Putting an end to the ongoing mystery surrounding Covid-19 immunity, scientists from the Korean Centers for Disease Control and Prevention (KCDC) studied 285 Covid-19 survivors who recovered after their illness with a previous negative test result. They were found positive once again at a later date.
The good news is that those who contracted Covid-19 again for the second time in a row, do not spread any lingering infection. The virus samples collected from these early Covid-19 survivors couldn't be grown in culture, thus indicating that the patients were shedding non-infectious or dead virus particles. The recovered patients were tested positive again because the diagnostic polymerase chain reaction (PCR) test, identified dead viral matter falsely as an active Covid-19 infection.
After tracing the close contacts of these 285 individuals, the KCDC found zero new cases of infection among 790 close contacts of the earlier Covid-19 infected people. The findings conclude that Covid-19 survivors after recovery need not be home quarantined for further two weeks after release from the hospital, as they are not infectious nor threatening to other human lives.
great news for global nations seeking Covid-19 recovery
This is a positive sign for nations affected by the pandemic sickening at least 4.8 million people, easing lockdown in the days and opening markets. The emerging evidence from South Korea suggests clearly that those who have recovered from coronavirus, show no risk of spreading the coronavirus again, even when physical distancing measures are relaxed in the regions.
This result would mean that people who recovered from Covid-19 earlier are not dangerous human carriers known for transmitting the disease, even if contracted with the virus at a later date. Earlier last month, the PCR tests couldn't distinguish between the dead and viable virus particles, thus potentially providing the wrong impression that someone who tests positive for the virus continues to remain infectious throughout.

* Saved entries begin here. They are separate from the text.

#[export] Instance bind_prepares e uaddr ulen n :
  Prepares (fun (_ : sysdig_bpf_settings) d =>
    bpf_with_addr e uaddr ulen (fun d0 => bpf_pack_addr d0 n) d).
Proof. intros st d H0. apply with_addr_prepared; [|done]. intros d1 H1. by apply pack_addr_prepared. Qed.

#[export] Instance recvfrom_prepares e uaddr ulen fd user inb area :
  Prepares (fun st => bpf_read_addr e uaddr ulen (fun d =>
    bpf_fd_to_socktuple e st d fd user inb area)).
Proof. intros st d H0. apply read_addr_prepared; [|done]. intros d1 H1. by apply socktuple_prepared. Qed.

#[export] Instance no_tuple_prepares : Prepares no_tuple.
Proof. intros st d H0. by apply same_frame. Qed.

Lemma read_tmp_same e d from size d' err :
  read_tmp e d from size = (d', err) ->
  tail_ctx d' = tail_ctx d /\ buf d' = buf d /\
  curarg_already_on_frame d' = curarg_already_on_frame d.
Proof.
  unfold read_tmp. intros H. case_in H; [by simplify_eq|].
  destruct (probe_read _ _ _). by simplify_eq.
Qed.

#[export] Instance parse_fdlist_prepares e turns from size limit entry :
  Prepares (bpf_parse_fdlist e turns from size limit entry).
Proof.
  intros st d H0. unfold bpf_parse_fdlist. destruct (read_tmp e d from size) as [d1 err] eqn:E.
  apply read_tmp_same in E as (T1 & B1 & F1).
  destruct err; [by apply same_frame|]. destruct (curoff_full d1) eqn:Hf; [by apply same_frame|].
  unfold curoff_full in Hf. bool_to_prop. rewrite T1 in *. rewrite scratch_half in Hf.
  destruct (fdlist_loop _ _ _ _ _ _ _) as [b r] eqn:El.
  apply (fdlist_loop_above _ _ (tc_curoff (tail_ctx d))) in El; [|rewrite u64_small; lia].
  rewrite B1 in El.
  assert (Hs : forall b', above (tc_curoff (tail_ctx d)) (buf d) b' ->
    scribbled d (with_buf d1 b') /\
    curarg_already_on_frame (with_buf d1 b') = curarg_already_on_frame d).
  { intros b' Hb. split; [|done]. split; [done|]. intros _ x Hx. by apply Hb. }
  destruct r as [[off count]|c]; cbn [fst]; apply Hs; [|done].
  etrans; [exact El|]. apply above_put_off; rewrite ?scratch_half; lia.
Qed.

#[export] Instance read_iov_prepares e iovsrc iovcnt : Prepares (bpf_read_iov e iovsrc iovcnt).
Proof.
  intros st d H0. unfold bpf_read_iov. destruct (read_tmp _ _ _ _) as [d1 err] eqn:E.
  apply read_tmp_same in E as (T1 & B1 & F1). destruct err; by apply same_frame.
Qed.

#[export] Instance gather_prepares e iovcnt size : Prepares (bpf_gather e iovcnt size).
Proof.
  intros st d H0. unfold bpf_gather. case_if; [|by apply same_frame].
  destruct (gather_loop _ _ _ _ _ _ _ _) as [b r] eqn:E.
  eapply gather_loop_above in E as [E _]; [|split; [exact H0|reflexivity]].
  cbn [fst]. split; [by apply above_scribbled|done].
Qed.

Lemma mmsg_loop_prepared e retval msgs turns : forall i off size total d d' r,
  0 <= tc_curoff (tail_ctx d) <= off ->
  bpf_mmsg_loop e turns retval msgs i off size total d = (d', r) ->
  scribbled d d' /\ curarg_already_on_frame d' = curarg_already_on_frame d.
Proof.
  induction turns as [|turns IH]; intros i off size total d d' r H0 H; cbn [bpf_mmsg_loop] in H;
    [by simplify_eq; apply same_frame|].
  case_in H; [by simplify_eq; apply same_frame|].
  destruct (probe_read _ _ _) as [mmh r0]. case_in H; [by simplify_eq; apply same_frame|].
  destruct (read_tmp _ _ _ _) as [d1 err] eqn:Er. apply read_tmp_same in Er as (T1 & B1 & F1).
  destruct (same_frame d d1) as [S1 _]; [done..|].
  destruct err; [by simplify_eq|]. cbv zeta in H.
  match type of H with context [if 0 <? ?s then _ else _] => set (size1 := s) in * end.
  case_in H.
  2: { apply IH in H as [S2 F2]; [|by rewrite T1]. split; [by etrans|congruence]. }
  case_in H; [by simplify_eq|]. bool_to_prop. rewrite scratch_half in *.
  destruct (gather_loop _ _ _ _ _ _ _ _) as [b r1] eqn:Eg.
  apply (gather_loop_above _ _ _ (tc_curoff (tail_ctx d1))) in Eg as [Eg Hoff];
    [|rewrite T1, u64_small; lia].
  assert (S2 : scribbled d1 (with_buf d1 b)).
  { apply above_scribbled. etrans; [|exact Eg]. apply above_put_off; rewrite ?scratch_half, ?T1; lia. }
  destruct r1 as [off1|]; [|simplify_eq; split; [by etrans|done]].
  apply IH in H as [S3 F3]; [|cbn [with_buf tail_ctx]; rewrite T1 in *; lia].
  split; [by etrans; [|etrans]|]. rewrite F3. cbn. congruence.
Qed.

(** The kernel keeps the argument and environment areas of a process ordered. *)
Class AreasOK (tk : task_env) : Prop :=
  areas_ok mm : task_mm (cur tk) = Some mm ->
    0 <= area_len (arg_start mm) (arg_end mm) /\ 0 <= area_len (env_start mm) (env_end mm).

Lemma user_strings_prepared e start len d :
  0 <= len -> 0 <= tc_curoff (tail_ctx d) ->
  scribbled d (fst (bpf_user_strings e start len d)) /\
  curarg_already_on_frame (fst (bpf_user_strings e start len d)) = curarg_already_on_frame d.
Proof.
  intros Hl H0. unfold bpf_user_strings. destruct (len =? 0) eqn:El; [by apply same_frame|].
  bool_to_prop. rewrite if_ltb_min. destruct (probe_read _ _ _) as [bs r].
  pose proof (put_at_curoff_scribbled d bs H0) as S1. case_if; cbn [fst]; [done|]. split; [|done].
  etrans; [exact S1|]. split; [done|]. unfold PERF_EVENT_MAX_SIZE, sizeof_perf_event_sample.
  cbn [put_at_curoff with_buf tail_ctx buf].
  intros Hp x Hx. apply mem_write_out. rewrite land_max. unfold ARGS_ENV_SIZE_MAX.
  rewrite u64_small, Z.mod_small by lia. lia.
Qed.

Lemma accumulate_above e as_ `{He : !BpfOK e as_} curoff turns : forall argv off len b b' r,
  0 <= curoff <= off -> off <= 2 ^ 20 -> 0 <= len ->
  accumulate_argv_loop e turns argv curoff off len b = (b', r) ->
  curoff <= PERF_EVENT_MAX_SIZE -> above curoff b b'.
Proof.
  change (2 ^ 20) with 1048576.
  induction turns as [|turns IH]; intros argv off len b b' r H0 Ho Hl H Hp;
    cbn [accumulate_argv_loop] in H; [by simplify_eq|].
  case_in H; [by simplify_eq|]. case_in H; [by simplify_eq|]. bool_to_prop.
  rewrite scratch_half in *.
  destruct (probe_read_str _ _ _) as [bs n] eqn:Es.
  assert (H1 : above curoff b (put_off b off bs)) by (apply above_put_off; rewrite ?scratch_half; lia).
  assert (Hn : n = - EFAULT \/ 0 <= n <= 131071).
  { pose proof (prs_res (e := e) (as_ := as_) (READ e argv 8) 131071 ltac:(lia)) as Hr.
    pose proof (prs_len (e := e) (as_ := as_) (READ e argv 8) 131071 ltac:(lia)) as Hb.
    rewrite Es in Hr, Hb. cbn [fst snd] in Hr, Hb. destruct Hr as [->|(cs & -> & -> & _)]; [by left|].
    right. lia. }
  unfold PERF_EVENT_MAX_SIZE, sizeof_perf_event_sample in *.
  case_in H; [by simplify_eq|]. bool_to_prop. destruct Hn as [?|Hn]; [done|].
  case_in H; [simplify_eq|].
  - etrans; [exact H1|]. apply above_write. rewrite land_max. unfold ARGS_ENV_SIZE_MAX.
    rewrite u64_small, Z.mod_small by lia. lia.
  - etrans; [exact H1|]. assert (Hs : s32 (off + n) = off + n) by (apply s32_small; lia).
    rewrite Hs in H. eapply IH; [| | |exact H|]; lia.
Qed.

Lemma failed_strings_prepared e as_ `{He : !BpfOK e as_} argv d :
  0 <= tc_curoff (tail_ctx d) ->
  scribbled d (fst (bpf_failed_strings e argv d)) /\
  curarg_already_on_frame (fst (bpf_failed_strings e argv d)) = curarg_already_on_frame d.
Proof.
  intros H0. unfold bpf_failed_strings. destruct (accumulate_argv_loop _ _ _ _ _ _ _) as [b r] eqn:E.
  cbn [fst]. split; [|done]. split; [done|]. intros Hp x Hx.
  unfold PERF_EVENT_MAX_SIZE, sizeof_perf_event_sample in *.
  rewrite s32_small in E by lia.
  eapply accumulate_above in E; [by apply E|exact He| | | |].
  all: unfold PERF_EVENT_MAX_SIZE, sizeof_perf_event_sample; change (2 ^ 20) with 1048576; lia.
Qed.

Lemma put_exe_args_ok e as_ `{He : !BpfOK e as_} n args_len next :
  FrameOK e n next -> FrameOK e (S (S n)) (put_exe_args e args_len next).
Proof.
  intros Hn. unfold put_exe_args. case_if.
  - apply frame_step_ok.
    + intros st d H0. cbn [fst]. split; [by apply put_at_curoff_scribbled|done].
    + intros a. eapply put_frame_ok; [exact He|]. eapply put_frame_ok; [exact He|]. done.
  - apply put_local_ok. eapply put_type_ok; [exact He|]. done.
Qed.

Lemma with_settings_ok e n f : (forall st, FrameOK e n (f st)) -> FrameOK e n (with_settings f).
Proof. intros H. apply (with_both_ok e n (fun s => f (fst s))). intros s. apply H. Qed.

(** ** Every program keeps the frame well formed. *)

Ltac prog_steps He :=
  repeat first
    [ apply done_any | apply fail_any | apply bgoto_ok
    | eapply put_ok; [exact He|] | eapply put_type_ok; [exact He|] | eapply put_dyn_ok; [exact He|]
    | eapply put_data_ok; [exact He|] | eapply put_frame_ok; [exact He|]
    | eapply put_frame_len_ok; [exact He|] | eapply put_frame_data_ok; [exact He|]
    | eapply put_opt_ok; [exact He|] | eapply put_mac_ok; [exact He|]
    | eapply put_exe_args_ok; [exact He|]
    | apply put_local_ok | apply put_local_any_ok | apply put_tmp_ok
    | apply with_data_ok; intros ? | apply bread_ok; intros ? | apply with_settings_ok; intros ?
    | apply frame_try_ok; [try exact _|intros ?]
    | apply frame_step_ok; [try exact _|intros ?]
    | match goal with
      | |- FrameOK _ _ (if ?b then _ else _) => destruct b
      | |- FrameOK _ _ ((if ?b then _ else _) _) => destruct b
      | |- FrameOK _ _ (match ?o with _ => _ end) => destruct o eqn:?
      end ].

#[local] Create HintDb bpf_progs.
#[local] Hint Unfold
  bpf_sys_socket_bind_x bpf_sys_connect_x bpf_socketpair_params bpf_sys_socketpair_x
  bpf_parse_sockopt bpf_sockopt_head bpf_sys_setsockopt_x bpf_sys_getsockopt_x
  bpf_f_sys_send_e_common bpf_sys_send_e bpf_sys_sendto_e bpf_transfer_data bpf_sys_send_x
  bpf_f_sys_recv_x_common bpf_sys_recv_x put_tuple bpf_sys_recvfrom_x bpf_sys_accept_x
  bpf_parse_readv_writev_bufs bpf_epoll_parse_fds bpf_poll_parse_fds bpf_sys_epoll_wait_x
  bpf_sys_poll_e bpf_sys_poll_x bpf_sys_ppoll_e bpf_sys_readv_preadv_x bpf_sys_writev_e
  bpf_sys_writev_pwritev_x bpf_sys_pwritev_e bpf_sys_sendmsg_e bpf_sys_sendmsg_x
  bpf_sys_recvmsg_x bpf_sys_recvmsg_x_2 bpf_sys_sendmmsg_x bpf_sys_quotactl_e bread_when
  bpf_sys_quotactl_x put_empty bpf_proc_startupdate bpf_proc_startupdate_2 put_clone_params
  put_execve_params bpf_proc_startupdate_3 tuple_to_ring sock_to_ring iphdr_to_ring parse_tuple
  bpf_net_dev_start_xmit_e bpf_netif_receive_skb_e bpf_tcp_send_reset_e bpf_tcp_receive_reset_e
  bpf_timespec_parse : bpf_progs.

Lemma execve_e_ok e as_ `{He : !BpfOK e as_} : FrameOK e 1 (bpf_sys_execve_e e).
Proof.
  intros tid st d st' d' r Hs Hf Ht H0 Hc H. unfold bpf_sys_execve_e in H.
  destruct (bpf_val_to_ring e st d _) as [d1 r1] eqn:E. case_in H.
  - bool_to_prop. subst r1.
    assert (Hk : kept d d1).
    { unfold bpf_val_to_ring in E. case_in E; [done|]. rewrite val_to_ring_unfold in E. cbv zeta in E.
      change (after_dyn d dyn_none) with d in E. case_in E; [done|].
      destruct (bpf_put_value _ _ _ _ _ _ _) as [d2 r2] eqn:E2.
      eapply bpf_put_value_kept in E2; [|exact He|by eapply tracked_offset].
      destruct r2; [case_in E|]; by simplify_eq. }
    destruct Hk as [K1 K2 K3].
    assert (Ht1 : tracked tid d1) by (eapply tracked_scribbled; [exact Ht|]; by split).
    rewrite <- K1 in *.
    refine (put_local_any_ok e na_mem 0 0 bdone (done_any e 0) tid st d1 st' d' r Hs _ Ht1 H0 _ H);
      [congruence|done].
  - injection H as <- <- <-. eapply (put_ok e as_ 0 _ bdone (done_any e 0) tid st d); try done.
    unfold put, bstep. rewrite E. case_if; [|done]. bool_to_prop. by subst.
Qed.

Lemma bpf_programs_ok w id f e as_ :
  AreasOK (bv_task (pv_view w)) -> BpfOK e as_ -> bpf_programs w id = Some f -> FrameOK e 16 (f e).
Proof.
  intros Ha He H.
  destruct id; cbn [bpf_programs] in H; try (by eapply bpf_tail_map_ok); simplify_eq;
    autounfold with bpf_progs; prog_steps He.

  - eapply frame_ok_weaken; [|by eapply execve_e_ok]. lia.
  - intros st1 d1 H1. apply user_strings_prepared; [|done]. by apply (Ha m).
  - intros st1 d1 H1. by eapply failed_strings_prepared.
  - intros st1 d1 H1. destruct (bpf_append_cgroup _ _ _ _). by apply same_frame.
  - intros st1 d1 H1. case_if; [apply user_strings_prepared; [by apply (Ha m)|done]|].
    by eapply failed_strings_prepared.
  - intros st1 d1 H1. case_if; [by apply prepares|by apply same_frame].
  - intros st1 d1 H1. by apply socktuple_prepared.
  - intros st1 d1 H1.
    destruct (bpf_mmsg_loop _ _ _ _ _ _ _ _ _) as [d2 r] eqn:E. cbn [fst].
    eapply mmsg_loop_prepared; [|exact E]. lia.
Qed.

Antibody testing that looks for markers in the blood indicating exposure to the novel coronavirus, but experts have no solid proof on the same yet. This research could perhaps aid the debate over antibody testing. Another study in Singapore found that patients who recovered from SARS (severe acute respiratory syndrome) have significant levels of neutralizing antibodies, nine to 7 years after the initial infection, according to researchers.
Also, many other scientific studies suggest that higher levels of IgM, an antibody in response to exposure to an antigen, is found at higher levels in younger populations and hence they have more potent defence mechanisms against Covid-19.
Protocols revised in South Korea to resume normalcy in workings
As a result of this study, authorities in South Korea have revised protocols stating that people are not required to test negative for the virus before returning to work or school after they have recovered from their illness, and completed their period of isolation.
The Korean CDC in a report stated, the re-positive cases of Covid-19 recovered patients earlier, will now be referred to as "PCR re-detected after discharge from isolation." Some coronavirus infected patients have been tested positive again for the virus up to 82 days after successful recovery and period of isolation.
Most cases for which blood samples have been collected indicate that they have antibodies in defense against the virus and hence these people are not dangerous for the spread of the virus again. The South Korean CDC findings could bring a sense of breather for determining survivor immunity, which the U.S. Center for Disease Control and Prevention is still trying to understand.
How long does the immunity last and work in patients contracting coronavirus again?
While it is important to understand how the immunity works, and how long the immunity lasts, which is a key to reopening global markets. If people who have successfully recovered from Covid-19 possess antibodies later, that would stave off any new Covid-19 infection to become immune for some extended period of time - it is important to determine how long the immunity lasts.
Also, this means people can be around in public places much like before the coronavirus pandemic struck. The concept of herd immunity, a phenomenon that occurs when a large majority of a population is immune to the virus, has been under discussion and debate for long to decide on economic reopening.
Researchers believe the patients re-infected were shedding dead virus particles, and this finding is particularly a relief to global economies struggling to find means and measures to safely reopen - an idea was later suggested by Korea to perhaps issue 'immunity passports' or 'risk-free certificates' to people who were infected with the virus earlier but later tested negative, and then tested positive at a later date again on contracting the virus.
The second wave of Covid-19 to those infected earlier, is not as dangerous as the first time, as it does not transmit in the air and hence people's movement needn't be restricted. As of currently, there is no evidence to prove that people who have recovered from COVID-19 earlier, have antibodies in defense to protect them from the virus for the second time.